A cocktail sage shares his mulled wine recipe
As we know, mulled wine is not the sexiest name in the beverage lexicon. But that shouldn’t overlook the festive power of the stuff. A great recipe can turn a gathering into a real party, and a decent bottle of wine into the basis of a memorable, heartwarming drink you’ll want to make over and over again.
Let’s start by giving the mulled wine a new and improved name. How about hot spiced wine? Or, as the Germans say, gluhwein? Vino de los feriados? Anything will do. Most importantly, you need to know how to do it, as this product has become an international phenomenon, especially during the cold holiday season. It adds warming layers of spice and citrus and more to fine red wine, dressing it up as a holiday punch, whether you enjoy it hot, in your favorite mug or thermos.
Sage Cocktail Alicia Perry has one of the best mulled wine recipes, one she attributes to her bar manager Keivon Dashtizadeh. In case you don’t know Perry, she is an integral part of the cocktail party program and Polite provisions. She says Dashtizadeh recently came up with a wonderful version of mulled wine for the San Diego bar party menu.
“The great thing about mulled wines is that the recipe can be quite versatile and include various wines, fortified wines, and a range of spices,” says Perry. This, of course, is music to The Manual’s ears as we love to play around with various recipe templates. While you’re blending at home, try plugging in things like port, brandy and sherry or different varietals like malbec or amarone.
“The recipe included below is high in sugar, because we wanted to use it in a wine-based cocktail,” Perry continues (she calls it a mulled wine cordial, which is perhaps the best name yet.). “However, this recipe would be wonderful to use with less sugar to make a traditional mulled wine.”

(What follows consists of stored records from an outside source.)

(* ===== verification/ShapeBytes.v ===== *)
(** * Shape bytes

    The canonical bytes of a circuit's parameters determine them: every field is
    written by a prefix-free encoder, and a map by its entries in the order of
    their keys. *)
From Stdlib Require Import SpecFloat.
From S2P Require Import Prelude Ordering Bytes Field FixedPoint Program Circuit Norm Assembler PoseidonBoundary PoseidonProofs ProgramCircuit.
Import Assembler ProgramCircuit.

Open Scope nat_scope.

(** ** Binary64 bits *)

Definition f64_valid (x : f64) : Prop := valid_binary 53 1024 x = true.

Lemma digits2_pos_bounds p : (2 ^ (Z.pos (digits2_pos p) - 1) ≤ Z.pos p < 2 ^ Z.pos (digits2_pos p))%Z.
Proof.
  induction p as [p IH|p IH|]; [..|done]; cbn [digits2_pos]; rewrite Pos2Z.inj_succ.
  - rewrite Z.pow_succ_r by lia. replace (Z.succ (Z.pos (digits2_pos p)) - 1)%Z with (Z.succ (Z.pos (digits2_pos p) - 1)) by lia.
    rewrite Z.pow_succ_r by lia. lia.
  - rewrite Z.pow_succ_r by lia. replace (Z.succ (Z.pos (digits2_pos p)) - 1)%Z with (Z.succ (Z.pos (digits2_pos p) - 1)) by lia.
    rewrite Z.pow_succ_r by lia. lia.
Qed.

(** A finite number is subnormal or normal. *)
Lemma valid_finite s m e :
  f64_valid (S754_finite s m e) →
  (e = -1074 ∧ Z.pos m < 2 ^ 52)%Z ∨ (-1074 ≤ e ≤ 971 ∧ 2 ^ 52 ≤ Z.pos m < 2 ^ 53)%Z.
Proof.
  unfold f64_valid, valid_binary, bounded, canonical_mantissa. intros [Hc He]%andb_true_iff.
  apply Z.leb_le in He. apply Zeq_bool_eq in Hc. unfold fexp, emin in Hc.
  pose proof (digits2_pos_bounds m) as [Hl Hu]. set (k := Z.pos (digits2_pos m)) in *.
  destruct (Z.max_spec (k + e - 53) (3 - 1024 - 53)) as [[Hlt E]|[Hge E]]; rewrite E in Hc.
  - left. split; [lia|]. eapply Z.lt_le_trans; [exact Hu|]. apply Z.pow_le_mono_r; lia.
  - right. assert (k = 53)%Z as Ek by lia. rewrite Ek in Hl, Hu. split; [lia|]. done.
Qed.

(** Sign and magnitude. *)
Definition f64_sign (x : f64) : bool :=
  match x with S754_zero s | S754_infinity s | S754_finite s _ _ => s | S754_nan => false end.
Definition f64_magnitude (x : f64) : Z :=
  match x with
  | S754_zero _ => 0
  | S754_infinity _ => 9218868437227405312
  | S754_nan => 9221120237041090560
  | S754_finite _ m e => if Z.pos m <? 4503599627370496 then Z.pos m else (e + 1075) * 4503599627370496 + (Z.pos m - 4503599627370496)
  end%Z.

Lemma f64_bits_split x : f64_to_bits x = (Z.b2z (f64_sign x) * 9223372036854775808 + f64_magnitude x)%Z.
Proof.
  destruct x as [[]|[]| |s m e]; [reflexivity..|]. unfold f64_to_bits, f64_magnitude, f64_sign.
  change (2 ^ 52)%Z with 4503599627370496%Z. change (2 ^ 63)%Z with 9223372036854775808%Z.
  destruct (Z.pos m <? 4503599627370496)%Z, s; unfold Z.b2z; ring.
Qed.

Lemma valid_finite' s m e :
  f64_valid (S754_finite s m e) →
  (e = -1074 ∧ Z.pos m < 4503599627370496)%Z ∨ (-1074 ≤ e ≤ 971 ∧ 4503599627370496 ≤ Z.pos m < 9007199254740992)%Z.
Proof. exact (valid_finite s m e). Qed.

Lemma f64_magnitude_range x : f64_valid x → (0 ≤ f64_magnitude x < 9223372036854775808)%Z.
Proof.
  destruct x as [s|s| |s m e]; intros Hx; unfold f64_magnitude; try lia. apply valid_finite' in Hx.
  destruct (Z.ltb_spec (Z.pos m) 4503599627370496); lia.
Qed.

Lemma f64_magnitude_inj x y :
  f64_valid x → f64_valid y → f64_sign x = f64_sign y → f64_magnitude x = f64_magnitude y → x = y.
Proof.
  destruct x as [s|s| |s m e], y as [s'|s'| |s' m' e']; intros Hx Hy; unfold f64_magnitude, f64_sign; intros Es Em; subst;
    try done; try (apply valid_finite' in Hx); try (apply valid_finite' in Hy).
  all: try destruct (Z.ltb_spec (Z.pos m) 4503599627370496); try destruct (Z.ltb_spec (Z.pos m') 4503599627370496); try lia.
  - f_equal; lia.
  - f_equal; lia.
Qed.

Lemma f64_to_bits_inj x y : f64_valid x → f64_valid y → f64_to_bits x = f64_to_bits y → x = y.
Proof.
  intros Hx Hy. rewrite !f64_bits_split. pose proof (f64_magnitude_range x Hx). pose proof (f64_magnitude_range y Hy). intros E.
  apply f64_magnitude_inj; [done..| |]; destruct (f64_sign x), (f64_sign y); unfold Z.b2z in E; try done; lia.
Qed.

Lemma f64_to_bits_u64 x : f64_valid x → in_u64 (f64_to_bits x).
Proof.
  intros Hx. rewrite f64_bits_split. pose proof (f64_magnitude_range x Hx). unfold in_u64.
  change u64_max with 18446744073709551615%Z. destruct (f64_sign x); unfold Z.b2z; lia.
Qed.

(** ** Prefix-free encoders *)

Definition usize_ok (n : nat) : Prop := in_u64 (Z.of_nat n).

#[export] Instance encode_usize_prefix_free : PrefixFree usize_ok encode_usize.
Proof.
  intros a b r s Ha Hb E. apply (prefix_free (enc := encode_u64)) in E as [E Er]; [|done..]. split; [lia|done].
Qed.
#[export] Instance encode_usizes_prefix_free : PrefixFree (seq_ok usize_ok) encode_usizes.
Proof. exact (encode_seq_prefix_free usize_ok encode_usize). Qed.
#[export] Instance encode_string_prefix_free : PrefixFree text_ok encode_string.
Proof. exact encode_text_prefix_free. Qed.
#[export] Instance encode_tensor_prefix_free : PrefixFree (seq_ok in_i64) encode_tensor.
Proof. exact (encode_seq_prefix_free in_i64 encode_i64). Qed.
#[export] Instance encode_bool_prefix_free : PrefixFree (λ _, True) encode_bool.
Proof. apply (prefix_free_fixed _ _ 1); [done|]. by intros [] []. Qed.

#[global] Typeclasses Opaque encode_usize encode_usizes encode_string encode_tensor encode_bool.
#[global] Arguments encode_usize : simpl never.
#[global] Arguments encode_usizes : simpl never.
#[global] Arguments encode_string : simpl never.
#[global] Arguments encode_tensor : simpl never.
#[global] Arguments encode_bool : simpl never.
#[global] Arguments byte_of_Z : simpl never.

(** A one-byte tag: the tags agree, and so does what follows. *)
Ltac peel_byte E := apply app_inj_1 in E as [? E]; [|done].
(** A counted list written in two parts. *)
Lemma peel_seq {X} (Q : X → Prop) (enc : X → bytes) `{!PrefixFree Q enc} l k r s :
  seq_ok Q l → seq_ok Q k →
  encode_usize (length l) ++ mjoin (enc <$> l) ++ r = encode_usize (length k) ++ mjoin (enc <$> k) ++ s → l = k ∧ r = s.
Proof.
  intros Hl Hk E. apply (prefix_free (enc := encode_seq enc)); [done..|].
  unfold encode_seq. rewrite <-!app_assoc. exact E.
Qed.
Ltac peel_list Q enc E := apply (peel_seq Q enc) in E as [? E]; [|done..].

#[export] Instance encode_boundary_descriptor_prefix_free : PrefixFree descriptor_ok encode_boundary_descriptor.
Proof.
  intros d d' r s [(Hn & Hm & Hr & He & Hg)%descriptor_validate_Ok Hq] [(Hn' & Hm' & Hr' & He' & Hg')%descriptor_validate_Ok Hq'] E.
  assert (usize_ok (PoseidonBoundary.element_count d)) by (unfold usize_ok; change PoseidonBoundary.MAX_BOUNDARY_ELEMENTS with 8192%Z in *; zlia).
  assert (usize_ok (PoseidonBoundary.element_count d')) by (unfold usize_ok; change PoseidonBoundary.MAX_BOUNDARY_ELEMENTS with 8192%Z in *; zlia).
  unfold encode_boundary_descriptor in E. rewrite <-!app_assoc in E. apply app_inv_head in E.
  apply app_inj_1 in E as [Erole E]; [|done]. peel E. peel_list text_ok encode_string E. peel_list text_ok encode_string E.
  apply (prefix_free (enc := encode_usize)) in E as [? E]; [|done..].
  apply (prefix_free (enc := encode_u64)) in E as [? E]; [|done..]. split; [|done].
  destruct d as [ro ri ei gn [] [n] q], d' as [ro' ri' ei' gn' [] [n'] q']. unfold PoseidonBoundary.element_count in *. simpl in *.
  assert (ro = ro') as -> by (by destruct ro, ro'; vm_compute in Erole). by subst.
Qed.

#[export] Instance encode_register_prefix_free :
  PrefixFree (λ r, usize_ok (match r with Input i | Weight i | Virtual i => i end)) encode_register.
Proof.
  intros a b r s Ha Hb E. destruct a, b; cbn [encode_register] in E; rewrite <-!app_assoc in E; try discriminate E;
    peel_byte E; apply (prefix_free (enc := encode_usize)) in E as [-> ->]; done.
Qed.

Definition operation_ok (instr : Instruction) : Prop :=
  match instr with
  | DotGeneral m n k batch_dims _ _ => usize_ok m ∧ usize_ok n ∧ usize_ok k ∧ seq_ok usize_ok batch_dims
  | Softmax n | Reduce _ n => usize_ok n
  | LayerNorm dim eps | Program.RmsNorm dim eps => usize_ok dim ∧ in_u64 eps
  | EmbedLookup n m | PatchEmbed n m => usize_ok n ∧ usize_ok m
  | Gelu | Eltwise _ => True
  end.

Lemma usizes_ok l : length l < 4 → Forall usize_ok l → seq_ok usize_ok l.
Proof. intros Hl Hf. split; [zlia|done]. Qed.

#[export] Instance encode_operation_prefix_free : PrefixFree operation_ok encode_operation.
Proof.
  intros a b r s Ha Hb E. destruct a, b; cbn [encode_operation operation_ok] in *; rewrite <-?app_assoc in E;
    try (exfalso; clear Ha Hb; discriminate E).
  - peel_byte E. destruct Ha as (? & ? & ? & ?), Hb as (? & ? & ? & ?).
    apply (prefix_free (enc := encode_usizes)) in E as [[= -> -> ->] E]; [|apply usizes_ok; [simpl; lia|by repeat (constructor; [done|])]..].
    do 3 (apply prefix_free in E as [-> E]; [|done..]). done.
  - peel_byte E. by apply (prefix_free (enc := encode_usize)) in E as [-> ->].
  - by peel_byte E.
  - peel_byte E. destruct Ha, Hb. peel E. peel E. by subst.
  - peel_byte E. destruct Ha, Hb. peel E. peel E. by subst.
  - destruct op, op0; try discriminate E; apply app_inj_1 in E as [_ ->]; done.
  - destruct op, op0; try discriminate E; apply app_inj_1 in E as [_ E]; try done; by apply (prefix_free (enc := encode_usize)) in E as [-> ->].
  - peel_byte E. destruct Ha, Hb.
    by apply (prefix_free (enc := encode_usizes)) in E as [[= -> ->] E]; [|apply usizes_ok; [simpl; lia|by repeat (constructor; [done|])]..].
  - peel_byte E. destruct Ha, Hb.
    by apply (prefix_free (enc := encode_usizes)) in E as [[= -> ->] E]; [|apply usizes_ok; [simpl; lia|by repeat (constructor; [done|])]..].
Qed.

Definition instruction_ok (instr : AssemblerInstruction) : Prop :=
  seq_ok (λ r, usize_ok (match r with Input i | Weight i | Virtual i => i end)) (inputs instr) ∧ operation_ok (instruction instr).

#[export] Instance encode_instruction_prefix_free : PrefixFree instruction_ok encode_instruction.
Proof.
  intros [ia ra] [ib rb] r s [Har Hai] [Hbr Hbi] E. unfold encode_instruction in E. cbn [inputs instruction] in *.
  rewrite <-!app_assoc in E. apply (peel_seq _ encode_register) in E as [-> E]; [|done..].
  by apply (prefix_free (enc := encode_operation)) in E as [-> ->].
Qed.

Definition domain_ok (entry : (nat * Z) * Rsqrt.RsqrtDomain) : Prop :=
  usize_ok entry.1.1 ∧ in_u64 entry.1.2 ∧
  match entry.2 with
  | Rsqrt.Range min max n => f64_valid min ∧ f64_valid max ∧ usize_ok n
  | Rsqrt.RawAnchors anchors => seq_ok in_i64 anchors
  end.

#[export] Instance encode_domain_prefix_free : PrefixFree domain_ok encode_domain.
Proof.
  intros [[dim eps] a] [[dim' eps'] b] r s (Hd & He & Ha) (Hd' & He' & Hb) E. unfold encode_domain in E. cbn [fst snd] in *.
  rewrite <-!app_assoc in E. do 2 (apply prefix_free in E as [-> E]; [|done..]).
  destruct a as [min max n|anchors], b as [min' max' n'|anchors']; rewrite <-!app_assoc in E; try discriminate E; peel_byte E.
  - destruct Ha as (Hmin & Hmax & Hn), Hb as (Hmin' & Hmax' & Hn').
    apply (prefix_free (enc := encode_u64)) in E as [->%f64_to_bits_inj E]; [|by auto using f64_to_bits_u64..].
    apply (prefix_free (enc := encode_u64)) in E as [->%f64_to_bits_inj E]; [|by auto using f64_to_bits_u64..].
    by apply (prefix_free (enc := encode_usize)) in E as [-> ->].
  - by apply (peel_seq in_i64 encode_i64) in E as [-> ->].
Qed.

Definition encode_mode (mode : bool) : bytes :=
  PoseidonBoundary.zero_terminated
    (if mode then "public-instances-v1:inputs,weights,selected-outputs"
     else "public-instances-v2:leaf,input-commitments,output-commitments,weights").

#[export] Instance encode_mode_prefix_free : PrefixFree (λ _, True) encode_mode.
Proof.
  assert (∀ r s, encode_mode true ++ r ≠ encode_mode false ++ s) as Hne.
  { intros r s E. apply (f_equal (.!! 18)) in E. rewrite !lookup_app_l in E by (apply Nat.ltb_lt; vm_compute; done).
    vm_compute in E. discriminate E. }
  intros [] [] r s _ _ E; [by apply app_inv_head in E|by apply Hne in E|symmetry in E; by apply Hne in E|by apply app_inv_head in E].
Qed.

#[export] Instance encode_output_prefix_free :
  PrefixFree (λ e : nat * PoseidonBoundary.BoundaryDescriptor, usize_ok e.1 ∧ descriptor_ok e.2)
    (λ '(index, descriptor), encode_usize index ++ encode_boundary_descriptor descriptor).
Proof.
  intros [i d] [j e] r s [Hi Hd] [Hj He] E. rewrite <-!app_assoc in E. cbn [fst snd] in *.
  apply (prefix_free (enc := encode_usize)) in E as [-> E]; [|done..].
  by apply (prefix_free (enc := encode_boundary_descriptor)) in E as [-> ->].
Qed.

(** ** Parameters *)

(** What the field types guarantee, and construction validates. *)
Record params_ok (params : AssemblerCircuitParams) : Prop := {
  po_inputs : seq_ok usize_ok (input_shapes params);
  po_weights : seq_ok usize_ok (weight_shapes params);
  po_outputs : seq_ok usize_ok (public_output_indices params);
  po_leaf : usize_ok (leaf_prefix_len params);
  po_boundary_inputs : seq_ok descriptor_ok (boundary_inputs params);
  po_boundary_outputs : seq_ok (λ e, usize_ok e.1 ∧ descriptor_ok e.2) (boundary_outputs params);
  po_fixed : seq_ok (seq_ok in_i64) (fixed_public_weights params);
  po_instructions : seq_ok instruction_ok (params_instructions params);
  po_domains : seq_ok domain_ok (sorted_domains params)
}.

Lemma sorted_domains_inj params params' :
  sorted_domains params = sorted_domains params' → rms_norm_domains params = rms_norm_domains params'.
Proof.
  intros E. apply map_to_list_inj. unfold sorted_domains in E.
  rewrite <-(sort_by_Permutation (λ x y, key_compare x.1 y.1) (map_to_list (rms_norm_domains params))), E.
  apply sort_by_Permutation.
Qed.

Lemma canonical_shape_bytes_inj params params' :
  params_ok params → params_ok params' → canonical_shape_bytes params = canonical_shape_bytes params' → params = params'.
Proof.
  intros [] [] E. unfold canonical_shape_bytes in E. apply app_inv_head in E.
  apply (prefix_free (enc := encode_mode)) in E as [_ E]; [|done..].
  do 3 (apply (prefix_free (enc := encode_usizes)) in E as [? E]; [|done..]).
  apply (prefix_free (enc := encode_usize)) in E as [? E]; [|done..].
  peel_list descriptor_ok encode_boundary_descriptor E.
  apply (peel_seq _ (λ '(index, descriptor), encode_usize index ++ encode_boundary_descriptor descriptor)) in E as [? E]; [|done..].
  peel_list (seq_ok in_i64) encode_tensor E. peel_list instruction_ok encode_instruction E.
  rewrite <-(app_nil_r (mjoin (encode_domain <$> sorted_domains params))),
    <-(app_nil_r (mjoin (encode_domain <$> sorted_domains params'))) in E.
  apply (peel_seq domain_ok encode_domain) in E as [Ed%sorted_domains_inj _]; [|done..].
  destruct params, params'; simpl in *. by subst.
Qed.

So start here when it comes to a nice spicy holiday wine but tinker around here and there to taste, especially when it comes to adding sugar. As Perry suggests, you can make things ahead and chill them until ready to serve. If you plan to do this the same day, consider assembling the wine in a slow cooker on the lowest setting. You’ll want to strain before serving, but you can keep all the solids in the stovetop base and just add more liquid if your party requires multiple batches. This is a great way to extend the shelf life of additions like cinnamon and orange zest (but do it according to taste, as those flavors will wear out eventually).
The recipe proposed by Perry brings the unique notes of a good Spanish sherry, isolated by the warm spices and black fruits and pepper often offered by a Cab Franc. If you’re in the mood for toppings, add a few more spices and a few citrus chunks, or a proven cinnamon stick.
- 1 liter of cabernet franc
- 2 ounces of Pedro Ximenez Sherry
- 1 gram of cloves
- 1 gram of star anise
- 2 grams of cardamom pods
- 5 grams of cinnamon
- zest of 2 oranges
- 400 grams of cane sugar
- Bring all the ingredients to a boil in a saucepan over low heat.
- Simmer 25 minutes to allow the sugar to dissolve.
- Finely filter the final product and store it in a cooler in a sealed container until ready to use.